===== Data shown
(* ===== verification/AgentAllowlist.v ===== *)
(** * AgentAllowlist: trusted addresses and users (crates/agent/src/allowlist.rs,
    the functions on the lists)

    An entry is an address or a block [base/prefix] of either family, compared
    under a mask of the machine width.  Shown here: the masked comparison is
    agreement of the leading bits, so an entry covers exactly the addresses of
    its block. *)

From Stdlib Require Import ZArith Lia Ascii String.
From stdpp Require Import prelude strings list.
From S2P Require Import Prelude Text Net.

Local Open Scope string_scope.
Local Open Scope list_scope.
Local Open Scope Z_scope.

(** ** The allowlist *)

(** [u32::from(Ipv4Addr)] and [u128::from(Ipv6Addr)]. *)
Definition v4_u32 (v : Ipv4Addr) : Z := let 'MkV4 a b c d := v in ((a * 256 + b) * 256 + c) * 256 + d.
Definition v6_u128 (v : Ipv6Addr) : Z := foldl (fun acc g => acc * 65536 + g) 0 v.

(** [if shift >= w { 0 } else { !0 << shift }] at width [w]. *)
Definition prefix_mask (w shift : Z) : Z := if w <=? shift then 0 else wrap w (Z.shiftl (2 ^ w - 1) shift).

Definition cidr_match (w ip base prefix_len : Z) : bool :=
  let mask := prefix_mask w (saturating_sub w prefix_len) in
  Z.land ip mask =? Z.land base mask.

(** [str::split_once('/')]. *)
Definition split_slash (s : string) : option (string * string) :=
  match split_on "/" s with
  | a :: b :: rest => Some (a, join "/" (b :: rest))
  | _ => None
  end.

Definition ip_matches (ip_str entry : string) : bool :=
  if String.eqb ip_str entry then true
  else
    match split_slash entry with
    | None => false
    | Some (base_str, prefix_str) =>
        match parse_uint 32 prefix_str, parse_ip ip_str, parse_ip base_str with
        | Some prefix_len, Some (V4 ip4), Some (V4 base4) =>
            (prefix_len <=? 32) && cidr_match 32 (v4_u32 ip4) (v4_u32 base4) prefix_len
        | Some prefix_len, Some (V6 ip6), Some (V6 base6) =>
            (prefix_len <=? 128) && cidr_match 128 (v6_u128 ip6) (v6_u128 base6) prefix_len
        | _, _, _ => false
        end
    end.

Definition is_ip_allowlisted (ip : string) (trusted_ips : list string) : bool :=
  any (fun entry => ip_matches ip entry) trusted_ips.
Definition is_user_allowlisted (user : string) (trusted_users : list string) : bool :=
  any (fun u => String.eqb u user) trusted_users.

(** ** The network of an allowlist entry *)

(** The [w - s] high bits kept, the [s] low ones cleared. *)
Lemma land_prefix_mask w ip s : 0 <= s < w -> in_width w ip ->
  Z.land ip (prefix_mask w s) = Z.shiftl (Z.shiftr ip s) s.
Proof.
  intros Hs Hip. unfold prefix_mask. rewrite (proj2 (Z.leb_gt _ _)) by lia. unfold wrap.
  rewrite <- Z.land_ones by lia. replace (2 ^ w - 1) with (Z.ones w) by (rewrite Z.ones_equiv; lia).
  apply Z.bits_inj'. intros n Hn. rewrite !Z.land_spec, !Z.shiftl_spec by lia.
  destruct (Z.ltb_spec n s).
  - rewrite (Z.testbit_neg_r (Z.ones w)), (Z.testbit_neg_r (Z.shiftr ip s)) by lia.
    by rewrite andb_false_l, andb_false_r.
  - rewrite Z.shiftr_spec, Z.sub_add, !Z.testbit_ones_nonneg by lia.
    destruct (Z.ltb_spec n w).
    + rewrite (proj2 (Z.ltb_lt (n - s) w)) by lia. by rewrite !andb_true_r.
    + rewrite andb_false_r. symmetry. rewrite andb_false_r. apply (Z.bits_above_log2 ip n); [apply Hip|].
      destruct (decide (ip = 0)) as [->|]; [cbn; lia|]. unfold in_width in Hip.
      apply Z.log2_lt_pow2; [lia|]. pose proof (Z.pow_le_mono_r 2 w n). lia.
Qed.

Lemma cidr_match_spec w ip base p : in_width w ip -> in_width w base -> 0 <= p <= w ->
  cidr_match w ip base p = (ip / 2 ^ (w - p) =? base / 2 ^ (w - p)).
Proof.
  intros Hi Hb Hp. unfold cidr_match, saturating_sub. rewrite Z.max_r by lia.
  destruct (decide (p = 0)) as [->|].
  - rewrite Z.sub_0_r. unfold prefix_mask. rewrite (proj2 (Z.leb_le _ _)) by lia.
    rewrite !Z.land_0_r, !Z.div_small by done. done.
  - rewrite !land_prefix_mask, !Z.shiftr_div_pow2, !Z.shiftl_mul_pow2 by (done || lia).
    apply eq_true_iff_eq. rewrite !Z.eqb_eq. split; [|congruence]. intros E.
    eapply Z.mul_reg_r; [|exact E]. pose proof (Z.pow_pos_nonneg 2 (w - p)). lia.
Qed.

Lemma v4_u32_range v : v4_ok v -> in_width 32 (v4_u32 v).
Proof.
  destruct v as [a b c d]. unfold v4_ok. cbn. rewrite !Forall_cons. unfold in_width. intros. cbn. lia.
Qed.

Lemma v6_u128_range v : v6_ok v -> in_width 128 (v6_u128 v).
Proof.
  intros [Hl Hf]. do 8 (destruct v as [|? v]; [done|]). destruct v; [|done].
  rewrite !Forall_cons in Hf. unfold in_width in *. cbn. lia.
Qed.

(** An entry covers an address: it is the same text, or a block [base/p] of the
    same family whose first [p] bits are those of the address. *)
Definition entry_covers (ip entry : string) : Prop :=
  ip = entry \/
  exists base prefix p, split_slash entry = Some (base, prefix) /\ parse_uint 32 prefix = Some p /\
    ((exists a b, parse_ip ip = Some (V4 a) /\ parse_ip base = Some (V4 b) /\ p <= 32
                  /\ v4_u32 a / 2 ^ (32 - p) = v4_u32 b / 2 ^ (32 - p))
     \/ (exists a b, parse_ip ip = Some (V6 a) /\ parse_ip base = Some (V6 b) /\ p <= 128
                     /\ v6_u128 a / 2 ^ (128 - p) = v6_u128 b / 2 ^ (128 - p))).

Lemma ip_matches_spec ip entry : ip_matches ip entry = true <-> entry_covers ip entry.
Proof.
  unfold ip_matches, entry_covers. destruct (String.eqb_spec ip entry) as [->|Hne]; [naive_solver|].
  destruct (split_slash entry) as [[base prefix]|]; [|naive_solver].
  destruct (parse_uint 32 prefix) as [p|] eqn:Ep; [|naive_solver].
  pose proof (parse_uint_range _ _ _ Ep).
  destruct (parse_ip ip) as [[a|a]|] eqn:Ei, (parse_ip base) as [[b|b]|] eqn:Eb; try naive_solver;
    pose proof (parse_ip_ok _ _ Ei); pose proof (parse_ip_ok _ _ Eb); rewrite andb_true_iff, Z.leb_le.
  - split.
    + intros [Hp Hm]. rewrite cidr_match_spec, Z.eqb_eq in Hm
        by first [by apply v4_u32_range|lia].
      right. do 3 eexists. split; [done|]. split; [done|]. left; by do 2 eexists.
    + intros [?|(? & ? & ? & ? & ? & [(? & ? & ? & ? & Hp & Hm)|(? & ? & ? & _)])]; simplify_eq.
      split; [done|]. rewrite cidr_match_spec by first [by apply v4_u32_range|lia].
      by apply Z.eqb_eq.
  - split.
    + intros [Hp Hm]. rewrite cidr_match_spec, Z.eqb_eq in Hm
        by first [by apply v6_u128_range|lia].
      right. do 3 eexists. split; [done|]. split; [done|]. right; by do 2 eexists.
    + intros [?|(? & ? & ? & ? & ? & [(? & ? & ? & _)|(? & ? & ? & ? & Hp & Hm)])]; simplify_eq.
      split; [done|]. rewrite cidr_match_spec by first [by apply v6_u128_range|lia].
      by apply Z.eqb_eq.
Qed.

Lemma is_ip_allowlisted_spec ip l :
  is_ip_allowlisted ip l = true <-> exists entry, entry ∈ l /\ entry_covers ip entry.
Proof. unfold is_ip_allowlisted. rewrite any_true. by setoid_rewrite ip_matches_spec. Qed.

(** ** Concrete entries *)

Example allow_block : is_ip_allowlisted "10.1.2.3" ["192.168.0.0/16"; "10.0.0.0/8"] = true.
Proof. reflexivity. Qed.
Example allow_edge : is_ip_allowlisted "10.128.0.0" ["10.0.0.0/9"] = false.
Proof. reflexivity. Qed.
Example allow_all_v6 : is_ip_allowlisted "2001:db8::1" ["10.0.0.0/8"; "::/0"] = true.
Proof. reflexivity. Qed.
Example allow_bad_prefix : is_ip_allowlisted "10.1.2.3" ["10.0.0.0/33"; "10.0.0.0/"] = false.
Proof. reflexivity. Qed.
==========
**Work order:**
Search the listing for the word "done" and state how many lines contain it. Nothing else belongs in the reply.

**Finished exercise:**
7